Warren Buffet raised a can of Coke and said that it is easy to understand business of the soft drink, while he was giving a MBA talk at University of Florida. It is a simple business. Not easy, but simple. A business needs to have a moat around it and a wonderful and valuable castle in the center. And a person running the business needs to be honest, hard working and capable.
The moat can be low cost company like in Geico – the auto insurance company. People have to buy auto insurance. People can’t buy 20 policies, but they have to buy one since they usually have one automobile at home. People have to buy it based on service and cost. People assume that the service at any auto insurance company is the same so all you can do is compete on cost. Being the lowest cost producer is the moat.
30 years ago, Eastman Kodak’s moat was just as wide as Cokes moat. Kodak was the go to brand in cameras. Everyone had the vision in their head that Kodak was the best. But Kodak let Fuji into their castle due to an error where Fuji advertised via the Olympics instead of Kodak. Fuji eventually was viewed to be at parity with Kodak eventually.
Coke’s moat is wider than it was 30 years ago. Every day that Coke enters a new marketplace, the moat gets a little bigger. You don’t see it every day but over the long term you can see it.
1) Service
2) Quality of Product
3) Cost
4) Patents
5) Real Estate location
6) It needs to be obvious that people can not easily enter the market.

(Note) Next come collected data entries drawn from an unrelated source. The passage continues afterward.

Lemma lock_records_well_formed_witness :
  ∃ r, r ∈ lock_list Example.sample_locks
    ∧ l_date r = dt_date (l_ts r) ∧ 1 ≤ l_order r ≤ 5.
Proof.
  assert (∃ r rest, lock_list Example.sample_locks = r :: rest) as (r & rest & E).
  { vm_compute. eexists _, _. reflexivity. }
  assert (r ∈ lock_list Example.sample_locks) as Hr by (rewrite E; left).
  destruct (lock_records_well_formed Example.sample_locks r Hr)
    as (_ & Hdate & _ & Horder & _).
  exists r. split; [exact Hr|]. split; [exact Hdate|exact Horder].
Defined.

Lemma size_bucket_monotone_witness :
  (size_bucket (1 # 2)).2 ≤ (size_bucket 3).2.
Proof.
  destruct (size_bucket_monotone (1 # 2) 3) as (_ & Hle & _).
  apply Hle. vm_compute. discriminate.
Defined.

Lemma parse_iso_ignores_fraction_and_zone_witness :
  parse_iso ("2024-03-01T10:20:30" +:+ "." +:+ "000000Z")
  = strptime_iso "2024-03-01T10:20:30".
Proof.
  destruct (parse_iso_ignores_fraction_and_zone "2024-03-01T10:20:30"
              eq_refl eq_refl) as [Hfrac _].
  apply Hfrac.
Defined.

Lemma lock_of_bare_or_nested_witness :
  lock_of Example.bare_tx = lock_of Example.nested_tx.
Proof.
  apply (lock_of_bare_or_nested Example.bare_tx Example.nested_tx
           (JStr "1000000000000000000") "0xabc"
           [("value", JStr "1000000000000000000")] [("hash", JStr "0xabc")]);
    try reflexivity.
  intros d'. discriminate.
Defined.

Lemma vote_records_well_formed_witness :
  ∃ r, r ∈ vote_list [Example.voted_log_hex] ∧ (0 < v_voting_power r)%Q.
Proof.
  assert (∃ r rest, vote_list [Example.voted_log_hex] = r :: rest)
    as (r & rest & E).
  { vm_compute. eexists _, _. reflexivity. }
  assert (r ∈ vote_list [Example.voted_log_hex]) as Hr by (rewrite E; left).
  destruct (vote_records_well_formed [Example.voted_log_hex] r Hr)
    as (_ & Hpos & _).
  exists r. split; [exact Hr|exact Hpos].
Defined.

Lemma vote_of_decoded_ignores_data_witness :
  vote_of (("data", JStr "0xdead") :: Example.voted_log_decoded)
  = vote_of (("data", JNull) :: Example.voted_log_decoded).
Proof.
  apply vote_of_decoded_ignores_data.
  - intros k Hk. cbn [dict_get].
    destruct (String.eqb k "data") eqn:E; [|reflexivity].
    apply String.eqb_eq in E. done.
  - vm_compute. reflexivity.
Defined.


Lemma cumulative_columns_ascend_witness :
  ∃ ri rj,
    df_main (lock_list Example.sample_locks) (vote_list [Example.voted_log_hex])
      !! 0%nat = Some ri
    ∧ df_main (lock_list Example.sample_locks) (vote_list [Example.voted_log_hex])
        !! 2%nat = Some rj
    ∧ (d_cumulative_votes ri <= d_cumulative_votes rj)%Q.
Proof.
  destruct (df_main (lock_list Example.sample_locks)
              (vote_list [Example.voted_log_hex]) !! 0%nat) as [ri|] eqn:Ei;
    [|vm_compute in Ei; discriminate].
  destruct (df_main (lock_list Example.sample_locks)
              (vote_list [Example.voted_log_hex]) !! 2%nat) as [rj|] eqn:Ej;
    [|vm_compute in Ej; discriminate].
  exists ri, rj. split; [done|]. split; [done|].
  apply (cumulative_columns_ascend (lock_list Example.sample_locks)
           [Example.voted_log_hex] 0 2 ri rj); [lia|done|done].
Defined.

Lemma df_main_order_independent_witness :
  d_date <$> df_main (lock_list Example.sample_locks) []
  = d_date <$> df_main (reverse (lock_list Example.sample_locks)) [].
Proof.
  apply df_main_order_independent; [|done].
  symmetry. apply reverse_Permutation.
Defined.

Lemma failed_save_keeps_file_witness :
  ∃ f' out bal,
    main 2 Example.busy_world NoFile = Some (f', Some (out, bal))
    ∧ ∃ f'', main 2 (mkWorld (lock_source Example.busy_world)
                       (vote_source Example.busy_world)
                       (balance_body Example.busy_world) false) NoFile
             = Some (f'', Some (out, bal)).
Proof.
  destruct (main 2 Example.busy_world NoFile) as [[f' [[out bal]|]]|] eqn:E;
    [|vm_compute in E; discriminate..].
  exists f', out, bal. split; [done|].
  exact (proj2 (failed_save_keeps_file 2 Example.busy_world NoFile f' out bal E) false).
Defined.

Lemma stored_items_are_kept_witness :
  ∃ f' out bal,
    main 2 Example.busy_world Example.quiet_store = Some (f', Some (out, bal))
    ∧ (load_data Example.quiet_store).1 `suffix_of` (load_data f').1.
Proof.
  destruct (main 2 Example.busy_world Example.quiet_store)
    as [[f' [[out bal]|]]|] eqn:E; [|vm_compute in E; discriminate..].
  exists f', out, bal. split; [done|].
  exact (proj1 (stored_items_are_kept 2 Example.busy_world Example.quiet_store
                  f' out bal E)).
Defined.

Lemma run_twice_same_result_witness :
  ∃ f1 out bal,
    main 2 Example.busy_world NoFile = Some (f1, Some (out, bal))
    ∧ main 2 Example.busy_world f1 = Some (f1, Some (out, bal)).
Proof.
  destruct (main 2 Example.busy_world NoFile) as [[f1 [[out bal]|]]|] eqn:E;
    [|vm_compute in E; discriminate..].
  exists f1, out, bal. split; [done|].
  exact (run_twice_same_result 2 Example.busy_world NoFile f1 out bal E eq_refl).
Defined.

He furthered by explaining the business of Coke:
The one thing people don’t understand about all Colas is that it doesn’t have any taste memory. You can drink one every hour and you don’t get sick of it after awhile. You can not say that about orange soda, cream soda root beer, etc. People around the world can become heavy users. You can not do that with other products. The average person in the US drinks 64 ounces of liquid a day. You can have all 64 ounces by drinking Coke (or any Cola). With any other product, you will get sick of it after a while. Because of this, over the world, sales of Coke will increase per capita over time.
Warren Buffet values and Conscious Incompetency:
The most valuable teaching from Ben Graham is that you are not buying a stock, you are buying part ownership in a business. It is not complicated.
No one can value an internet stock. People only value internet stocks because it is exciting, not because they can. People investing in internet stocks were not doing so because they wanted to earn a return at an appropriate rate but because they thought it was exciting. For emotional reasons rather than logical. 1998 was the beginning of the internet stock bubble, known as the dot-com bubble or tech bubble.
To fully understand Warren Buffet’s way of investing, one can refer to The Warren Buffet Way or The Winning Investment Habits of Warrent Buffet & George Soros.
P/S: Currently Berkshire Harthaway is holding 200 millions shares of The Coke Cola Company, the second largest shareholding followed by Wells Fargo’s 302 millions shares.